USING GENE-miRNA NETWORKS ANALYSIS TO IDENTIFY POSSIBILITIES IN CURRENTLY AVAILABLE MEDICATIONS FOR CHRONIC HEPATITIS-INDUCED HCC

Abstract

This report presents a detailed bioinformatics investigation into the molecular underpinnings of chronic hepatitis-induced Hepatocellular Carcinoma (HCC), aiming to identify significantly differentially expressed genes (DEGs) and microRNAs (miRNAs) and to pinpoint therapeutic drugs that can modulate these dysregulated networks. Utilizing public gene expression datasets (e.g., GSE121248) and bioinformatics tools, the analysis revealed a distinct molecular landscape critical to HCC progression.
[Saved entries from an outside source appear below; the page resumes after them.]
(* ===== verification/Timeout.v ===== *)
(** Timeout: apue/12.4.1recursive_mutex.c, which has a function called at a given time
    by a thread of its own, with [makethread] of apue/12.2makethread.c. The functions
    of the thread library are calls of the script; the memory is a map from addresses
    to the records that are allocated. *)
From stdpp Require Import gmap list strings.
From S2P Require Import Prelude Arrays Bytes Sys ErrorLog.

Record timespec := Timespec { tv_sec : Z; tv_nsec : Z }.
Record to_info := ToInfo { to_fn : Z; to_arg : Z; to_wait : timespec }.
Notation memory := (gmap Z to_info).

Definition SECTONSEC : Z := 1000000000.
Definition PTHREAD_MUTEX_RECURSIVE : Z := 1.
Definition SIZEOF_TO_INFO : Z := 32.

(** The addresses of two functions. *)
Definition TIMEOUT_HELPER : Z := 1.
Definition RETRY : Z := 2.

(** A [time_t] has 64 bits. *)
Definition fits64 (n : Z) : bool := (- 2 ^ 63 <=? n) && (n <? 2 ^ 63).

Section timeout.
Context `{Kernel} (strerror : Z -> bytes).
Notation M' := (M (proc memory)).

(** The answer holds the seconds and the nanoseconds. *)
Definition clock_gettime : M' timespec :=
  a <- sys Clock_gettime ;;
  match a_rd a with
  | [sec; nsec] => ret (Timespec sec nsec)
  | _ => ub
  end.

Definition load (p : Z) : M' to_info :=
  m <- getvar (fun m => m !! p) ;; match m with Some t => ret t | None => ub end.
Definition free (p : Z) : M' unit := load p ;; setvars (delete p).

(** What [printf] writes of a time. *)
Definition print_time (sec nsec : string) (t : timespec) : M' unit :=
  printf (B sec ++ dec (tv_sec t) ++ [NEWLINE] ++ B nsec ++ dec (tv_nsec t) ++ [NEWLINE]).

(** *** 12.2makethread.c *)

Definition makethread (fn arg : Z) : M' Z :=
  err <- sysret Pthread_attr_init ;;
  if negb (err =? 0) then ret err
  else
    err <- sysret Pthread_attr_setdetachstate ;;
    err <- (if err =? 0 then
              err <- sysret (Pthread_create fn arg) ;;
              printf (B "makethread:pthread create" ++ [NEWLINE]) ;; ret err
            else ret err) ;;
    sys_ Pthread_attr_destroy ;;
    printf (B "makethread" ++ [NEWLINE]) ;;
    ret err.

(** *** 12.4.1recursive_mutex.c *)

Definition retry (arg : Z) : M' unit :=
  sys_ Pthread_mutex_lock ;;
  printf (B "5 seconds have passed" ++ [NEWLINE]) ;;
  sys_ Pthread_mutex_unlock.

(** A call through a pointer. *)
Definition call_fn (fn arg : Z) : M' unit := if fn =? RETRY then retry arg else ub.

Definition timeout_helper (arg : Z) : M' unit :=
  printf (B "timeout_helper" ++ [NEWLINE]) ;;
  tip <- load arg ;;
  print_time "tip->to_wait.tv_sec = " "tip->to_wait.tv_nsec = " (to_wait tip) ;;
  sys_ (Clock_nanosleep (tv_sec (to_wait tip)) (tv_nsec (to_wait tip))) ;;
  call_fn (to_fn tip) (to_arg tip) ;;
  free arg.

Definition timeout (when_ : timespec) (func arg : Z) : M' unit :=
  printf (B "timeout" ++ [NEWLINE]) ;;
  now <- clock_gettime ;;
  print_time "when->tv_sec = " "when->tv_nsec = " when_ ;;
  print_time "now.tv_sec = " "now.tv_nsec = " now ;;
  started <-
    (if (tv_sec now <? tv_sec when_) || (tv_sec when_ =? tv_sec now) && (tv_nsec now <? tv_nsec when_) then
       tip <- sysret (Malloc SIZEOF_TO_INFO) ;;
       if negb (tip =? 0) then
         let sec := tv_sec when_ - tv_sec now in
         guard_ok (fits64 sec) ;;
         let wait := if tv_nsec now <=? tv_nsec when_ then Timespec sec (tv_nsec when_ - tv_nsec now)
                     else Timespec (sec - 1) (SECTONSEC - tv_nsec now + tv_nsec when_) in
         setvars (<[tip := ToInfo func arg wait]>) ;;
         print_time "tip->to_wait.tv_sec = " "tip->to_wait.tv_nsec = " wait ;;
         err <- makethread TIMEOUT_HELPER tip ;;
         if err =? 0 then ret true
         else free tip ;; printf (B "free(tip)" ++ [NEWLINE]) ;; ret false
       else ret false
     else ret false) ;;
  if started : bool then ret tt else call_fn func arg.

(** [arg] is a variable of [main] without a value. *)
Definition main (arg : Z) : M' unit :=
  let condition := 1 in
  err <- sysret Pthread_mutexattr_init ;;
  (when negb (err =? 0) do err_exit strerror err (B "pthread_mutexattr_init failed")) ;;
  err <- sysret (Pthread_mutexattr_settype PTHREAD_MUTEX_RECURSIVE) ;;
  (when negb (err =? 0) do err_exit strerror err (B "can't set recursive type")) ;;
  err <- sysret Pthread_mutex_init ;;
  (when negb (err =? 0) do err_exit strerror err (B "can't create recursive mutex")) ;;
  sys_ Pthread_mutex_lock ;;
  (when negb (condition =? 0) do
     (when_ <- clock_gettime ;;
      guard_ok (fits64 (tv_sec when_ + 5)) ;;
      timeout (Timespec (tv_sec when_ + 5) (tv_nsec when_)) RETRY arg)) ;;
  sys_ Pthread_mutex_unlock ;;
  sys_ (Sleep 10) ;;
  printf (B "main end" ++ [NEWLINE]) ;;
  exit_ 0.
End timeout.
(* ===== verification/MsgPollProofs.v ===== *)
(** MsgPollProofs: each message that is sent to one of the queues is, in the order of the
    queue, either printed, or in the socket, with the helper or in the queue; while main is
    set up, the program cannot stop before all of them are printed, unless a message of
    512 bytes makes it write behind its buffer. *)
From stdpp Require Import gmap list strings.
From S2P Require Import Prelude Arrays Bytes MsgPoll.

(** ** What is on the way *)

(** The data of the lines about queue [q]. *)
Definition about (q : Z) (l : line) : option bytes :=
  match l with Message q' d => if decide (q' = q) then Some d else None | Heading _ _ => None end.
Definition read_of (q : Z) (l : list line) : list bytes := omap (about q) l.

Definition flight (t : thread) : list bytes := sock t ++ option_list (held t).
Definition flight_of (q : Z) (t : thread) : list bytes := if decide (t_qid t = q) then flight t else [].
Definition in_flight (q : Z) (ts : list thread) : list bytes := concat (flight_of q <$> ts).

Lemma read_of_snoc q l x : read_of q (l ++ [x]) = read_of q l ++ option_list (about q x).
Proof. unfold read_of. rewrite omap_app. simpl. by destruct (about q x). Qed.

Lemma in_flight_none q ts : q ∉ t_qid <$> ts -> in_flight q ts = [].
Proof.
  unfold in_flight. induction ts as [|t ts IH]; [done|]. rewrite !fmap_cons, not_elem_of_cons. intros [Ht Hts].
  cbn [concat]. rewrite IH by done. unfold flight_of. by rewrite decide_False.
Qed.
The study identified a comprehensive list of the 10 most important downregulated genes, including key tumor suppressors like CDHR2, ACADS, and IGFBP3, alongside the 10 most important upregulated genes, such as SCN3B, OGG1, and KNOP1, many of which are associated with oncogenic processes. Furthermore, the report details the mechanisms of action and miRNA-modulating capabilities of several therapeutic agents. Cisplatin, a DNA-damaging chemotherapy, upregulates the tumor suppressor hsa-miR-34a, enhancing its cytotoxic effects. Sorafenib, a multi-kinase inhibitor, demonstrates a dual miRNA-modulating role by upregulating tumor-suppressive let-7 family members while downregulating the oncogenic hsa-miR-21-5p. In contrast, Regorafenib and Everolimus, while highly effective kinase and mTOR inhibitors respectively, do not directly target miRNAs but indirectly influence the gene-miRNA network by impacting genes that are themselves subject to miRNA regulation. This comprehensive analysis highlights the complex interplay within gene-miRNA networks in HCC pathogenesis and provides a mechanistic basis for how existing drugs influence these networks, offering insights for potentially enhancing therapeutic efficacy and overcoming resistance in HCC treatment.